After a year’s worth of 2.5 percent job creation, January’s statewide unemployment rate slipped below 10 percent for the first time since early 2009. And single-family home prices were up 24 percent year over year in February, to $150,000, according to the Greater Las Vegas Association of Realtors.
So it didn’t seem to hurt that take-home pay slipped 2 percent in January, with the end of the federal payroll tax break. The expiration will mean roughly $1,000 a year more in taxes for a household earning $50,000 annually.
“There have been some economic headwinds, but consumers appear to have shrugged them off,” Gordon said. “The latest taxable retail sales data demonstrate their willingness to spend more.”
And how: Nearly every major spending sector saw double-digit gains in Clark County. Sales of clothing and accessories spiked 10.7 percent, while dealers of cars and car parts posted a 16.3 percent surge.
General merchandise stores, including department stores, saw a 13.2 percent increase. Also up were sales of electronics and appliances (34 percent); building materials and garden supplies (18.4 percent); and groceries (13.3 percent). The only laggard was bars and restaurants, where sales ticked up 0.7 percent.
Even construction-related sales, though a fraction of their 2009 heyday, were up dramatically, jumping nearly 41 percent year to year in January, thanks to hotel room renovations, growing housing starts and big projects, such as The Linq retail project on the Strip.
Still, neither the state nor the county has seen sales return to peak levels. Nevada’s sales tally was 6.9 percent below the high for the month, set in 2007, at $3.7 billion. Clark County’s sales were 9.5 percent below January 2007’s apex of $2.79 billion.
Things have improved since the depths of the downturn. Nevada sales were up 22.2 percent from their January 2010 low of $2.82 billion, while county sales were up 18.7 percent from a trough of $2.12 billion. Gordon called it a new normal that’s “more reflective of sustainable spending levels.”
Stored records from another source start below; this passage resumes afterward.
(** *** floor of the binary logarithm *)

Lemma ilog2_spec (x : Q) : 0 < x -> 2 ^ ilog2 x <= x /\ x < 2 ^ (ilog2 x + 1).
Proof.
  intro Hx. destruct x as [n d]. unfold Qlt in Hx. simpl in Hx.
  assert (Hn : (0 < n)%Z) by lia.
  unfold ilog2. cbn [Qnum Qden].
  pose proof (Z.log2_spec n Hn) as [A1 A2].
  pose proof (Z.log2_spec (Zpos d) ltac:(lia)) as [B1 B2].
  pose proof (Z.log2_nonneg n) as A0. pose proof (Z.log2_nonneg (Zpos d)) as B0.
  set (a := Z.log2 n) in *. set (b := Z.log2 (Zpos d)) in *.
  assert (Ea : 2 ^ a == inject_Z (2 ^ a)) by (apply pow2_Z; lia).
  assert (Ea1 : 2 ^ (a + 1) == inject_Z (2 ^ (a + 1))) by (apply pow2_Z; lia).
  assert (Eb : 2 ^ b == inject_Z (2 ^ b)) by (apply pow2_Z; lia).
  assert (Eb1 : 2 ^ (b + 1) == inject_Z (2 ^ (b + 1))) by (apply pow2_Z; lia).
  assert (Pb : 0 < 2 ^ b) by apply pow2_pos.
  assert (Pb1 : 0 < 2 ^ (b + 1)) by apply pow2_pos.
  assert (Ex : n # d == inject_Z n / inject_Z (Zpos d)) by apply Qmake_Qdiv.
  assert (Pd : 0 < inject_Z (Zpos d)) by reflexivity.
  rewrite <- Z.add_1_r in A2, B2.
  assert (Px : 0 <= inject_Z n / inject_Z (Zpos d)).
  { apply Qle_shift_div_l; [exact Pd|]. rewrite Qmult_0_l.
    unfold Qle. simpl. lia. }
  assert (Exd : inject_Z n / inject_Z (Zpos d) * inject_Z (Zpos d) == inject_Z n)
    by (field; discriminate).
  assert (U : n # d < 2 ^ (a - b + 1)).
  { replace (a - b + 1)%Z with ((a + 1) - b)%Z by lia.
    rewrite Qpower_minus by exact two_neq_0.
    rewrite Ex. apply Qlt_shift_div_l; [exact Pb|].
    apply Qle_lt_trans with (inject_Z n).
    - rewrite <- Exd at 2. apply Qmult_le_l_weak; [exact Px|].
      rewrite Eb, <- Zle_Qle. exact B1.
    - rewrite Ea1, <- Zlt_Qlt. exact A2. }
  assert (L : 2 ^ (a - b - 1) <= n # d).
  { replace (a - b - 1)%Z with (a - (b + 1))%Z by lia.
    rewrite Qpower_minus by exact two_neq_0.
    rewrite Ex. apply Qle_shift_div_r; [exact Pb1|].
    apply Qle_trans with (inject_Z n).
    - rewrite Ea, <- Zle_Qle. exact A1.
    - rewrite <- Exd at 1. apply Qmult_le_l_weak; [exact Px|].
      rewrite Eb1, <- Zle_Qle. lia. }
  destruct (Qle_bool (2 ^ (a - b)) (n # d)) eqn:E.
  - apply Qle_bool_iff in E. split; assumption.
  - split; [exact L|].
    replace (a - b - 1 + 1)%Z with (a - b)%Z by lia.
    apply Qnot_le_lt. intro H. apply Qle_bool_iff in H. congruence.
Qed.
Going forward, he said he’ll continue to watch the jobs and housing markets, which affect paychecks and consumers’ willingness to spend. In particular, any significant shift in foreclosure laws that boost supply and bring down prices could affect whether homeowners are in the mood to shop, he said.
In all, 12 of Nevada’s 17 counties posted sales increases in January. Gross revenue collections from sales and use taxes, which help fund prisons and schools, were $272.2 million, a 9.5 percent jump year over year. The General Fund share of collections came in 1.23 percent, or $6.6 million, below projections of the Economic Forum, a nonpartisan group that forecasts revenue for budgeting.